The change that Microsoft has made has been to introduce two new APIs to help driver developers to create more secure software. Microsoft’s goal is to reduce memory-related security flaws, which involve around 70% of patches Microsoft has released in the last decade, in part because Windows 10 is written in C and C ++, which is why they are trying to migrate some of its Windows components to Rust.
Between 5 and 10% of Windows 10 CVEs could stop happening
The failure it generates has to do with uninitialized memory, specifically affecting uninitialized kernel resources that account for around half of all memory problems that were reported by Microsoft between 2017 and mid-2018.
Microsoft’s solution is called «pool zeroing«, Introduced through the API of Windows Kernel Pool in Windows 10 May 2020 Update (2004). According to Microsoft, this mitigation will eliminate all such vulnerabilities in one fell swoop, accounting for between 5 and 10% of all CVEs in recent years.

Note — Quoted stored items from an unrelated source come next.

(** The loop of [proto.handle] in [lib/router/index.js] from the layer at
    the head of [stack] on. *)
Fixpoint walk (app : Settings) (stack : list Layer) (path : string)
    (options : list string) (req : IncomingMessage) (res : ServerResponse)
    (st : Process.State) : Walk :=
  match stack with
  | [] => Fell res st options
  | QueryLayer :: rest =>
      (* assigns req.query and calls next() *)
      walk app rest path options req res st
  | InitLayer :: rest =>
      let res :=
        if x_powered_by app then setHeader "X-Powered-By" "Express" res
        else res in
      walk app rest path options req res st
  | RouteLayer route :: rest =>
      if negb (layer_match (route_path route) path)
      then walk app rest path options req res st
      else
        let method := method_name (method req) in
        let has_method := handles_method route method in
        let options :=
          if negb has_method && String.eqb method "OPTIONS"
          then appendMethods options (route_options route) else options in
        if negb has_method && negb (String.eqb method "HEAD")
        then walk app rest path options req res st
        else
          match route_dispatch route app req res st with
          | (res', st', true) => walk app rest path options req res' st'
          | (res', st', false) => Stopped res' st'
          end
  end.

(** [express()]: the router is created lazily. *)
Definition express : Application :=
  {| settings := defaultConfiguration; router := None |}.

(** [app.lazyrouter()]: a new router starts with the [query] and
    [expressInit] middleware. *)
Definition lazyrouter (app : Application) : list Layer :=
  match router app with
  | Some stack => stack
  | None => [QueryLayer; InitLayer]
  end.

(** [app.get(path, handler)]: [router.route(path)] pushes a layer for a new
    route, and [route.get(handler)] records the method and the handler. *)
Definition app_get (path : string) (handler : Handler) (app : Application)
  : Application :=
  let route :=
    {| route_path := path;
       methods := ["get"];
       route_stack := [(Some "get", handler)] |} in
  {| settings := settings app;
     router := Some (lazyrouter app ++ [RouteLayer route])%list |}.

(** [app.listen(port, callback)], that is
    [http.createServer(app).listen(port, callback)], on a machine where the
    ports [occupied] are taken by other listeners: one bind attempt; the
    callback is the ['listening'] listener.  When the port is taken the
    server emits ['error'] with [EADDRINUSE]; what becomes of the process
    after the event is left open. *)
Definition app_listen (app : Application) (port : Z)
    (callback : Process.State -> Process.State)
    (occupied : list Z) (st : Process.State) : Listen :=
  let st :=
    {| Process.stdout := Process.stdout st;
       Process.listening := Process.listening st;
       Process.bind_calls := (Process.bind_calls st ++ [port])%list |} in
  if existsb (Z.eqb port) occupied then ListenError "EADDRINUSE" st
  else
    Listening app
      (callback
         {| Process.stdout := Process.stdout st;
            Process.listening := (Process.listening st ++ [port])%list;
            Process.bind_calls := Process.bind_calls st |}).

Section WithDeps.
Context (D : Deps).

(** [parseurl(req)]: [fastparse] for a target that starts with a slash and
    has none of the [slow_char]s after it, the legacy parser otherwise. *)
Definition parseurl (str : string) : UrlParse :=
  match str with
  | String c rest =>
      if Ascii.eqb c "/" && negb (JS.any_char slow_char rest)
      then Parsed (Some (before_query str))
      else url_parse D str
  | EmptyString => url_parse D str
  end.

(** [try { return parseUrl(req).pathname } catch (err) { return undefined }] *)
Definition parseurl_pathname (str : string) : option string :=
  match parseurl str with
  | Parsed pathname => pathname
  | Threw => None
  end.

(** [getPathname(req)] of the router. *)
Definition getPathname (req : IncomingMessage) : option string :=
  parseurl_pathname (url req).

(** [getResourceName(req)] of [finalhandler]: the pathname, as [encodeUrl]
    turns it into a string, or ['resource'] when parsing throws. *)
Definition getResourceName (req : IncomingMessage) : string :=
  match parseurl (url req) with
  | Parsed (Some p) => p
  | Parsed None => "null"
  | Threw => "resource"
  end.

(** [fresh(reqHeaders, resHeaders)] (fresh 0.5.2), [resHeaders] given by
    its [etag] and [last-modified] fields. *)
Definition fresh (reqHeaders : Headers) (etag lastModified : option string)
  : bool :=
  let modifiedSince := lookup "if-modified-since" reqHeaders in
  let noneMatch := lookup "if-none-match" reqHeaders in
  if negb (truthy modifiedSince) && negb (truthy noneMatch) then false
  else if
    match lookup "cache-control" reqHeaders with
    | Some cc => negb (JS.falsy cc) && no_cache cc
    | None => false
    end
  then false
  else if
    match noneMatch with
    | Some nm =>
        negb (JS.falsy nm) && negb (String.eqb nm "*")
        && match etag with
           | Some e =>
               JS.falsy e
               || negb (existsb (etag_matches e) (parseTokenList nm))
           | None => true
           end
    | None => false
    end
  then false
  else if
    match modifiedSince with
    | Some ms =>
        negb (JS.falsy ms)
        && match lastModified with
           | Some lm =>
               JS.falsy lm
               || match parseHttpDate D lm, parseHttpDate D ms with
                  | Some a, Some b => negb (Z.leb a b)
                  | _, _ => true
                  end
           | None => true
           end
    | None => false
    end
  then false
  else true.

(** The getter [req.fresh] of [lib/request.js]. *)
Definition req_fresh (req : IncomingMessage) (res : ServerResponse) : bool :=
  let method := method_name (method req) in
  let status := statusCode res in
  if negb (String.eqb method "GET") && negb (String.eqb method "HEAD")
  then false
  else if (Z.leb 200 status && Z.ltb status 300) || Z.eqb status 304
  then fresh (headers req) (getHeader "ETag" res) (getHeader "Last-Modified" res)
  else false.

(** [res.send(body)] for a string body, in the three steps of its text.

    First the entity headers.  [case 'string':] the type defaults to
    [html], and the charset of a string body is [utf-8]; then
    [Content-Length] is the byte length of the body, and an [ETag] is
    generated when the application has an [etag fn] and the handler set
    none. *)
Definition send_headers (app : Settings) (chunk : string)
    (res : ServerResponse) : ServerResponse :=
  let res :=
    match getHeader "Content-Type" res with
    | Some t =>
        if JS.falsy t then setHeader "Content-Type" "text/html; charset=utf-8" res
        else setHeader "Content-Type" (setCharset D t "utf-8") res
    | None => setHeader "Content-Type" "text/html; charset=utf-8" res
    end in
  let generateETag := negb (truthy (getHeader "ETag" res)) && etag_fn app in
  let res := setHeader "Content-Length" (JS.nat_toString (String.length chunk)) res in
  if generateETag
  then let e := etag D chunk in
       if JS.falsy e then res else setHeader "ETag" e res
  else res.

(** Then [if (req.fresh) this.statusCode = 304;] *)
Definition send_freshness (req : IncomingMessage) (res : ServerResponse)
  : ServerResponse :=
  if req_fresh req res then setStatus 304 res else res.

The APIs, called ExAllocatePool2 and ExAllocatePool3 will allow driver developers to be more explicit with what they are doing in their program, so there will be no doubt if a developer wanted a part of the memory to be left unused, since that behavior will be specified in the API, and it will not be possible to take advantage of that empty space because it will no longer exist.
In order to use the new APIs, Microsoft has had to make some changes to the code. Thus, for example, they have had to improve the memory management system of Windows, in addition to making changes in future releases of the Hyper-V and network components. The goal is to convert all the kernel code to the new API, and you’re also exploring how to do it to avoid problems with third-party drivers.
Microsoft has discovered more flaws this year than ever
Although Microsoft claims that attacks against unused memory will still be possible, the likelihood that they will reappear is much lower. Hopefully this helps reduce vulnerabilities and flaws discovered in Windows 10, where the company released the patch that fixed the most security flaws in the history of the operating system last June with a total of 129. So far in 2019 616 patches have been released, so we are on track for 2020 to be a new record year.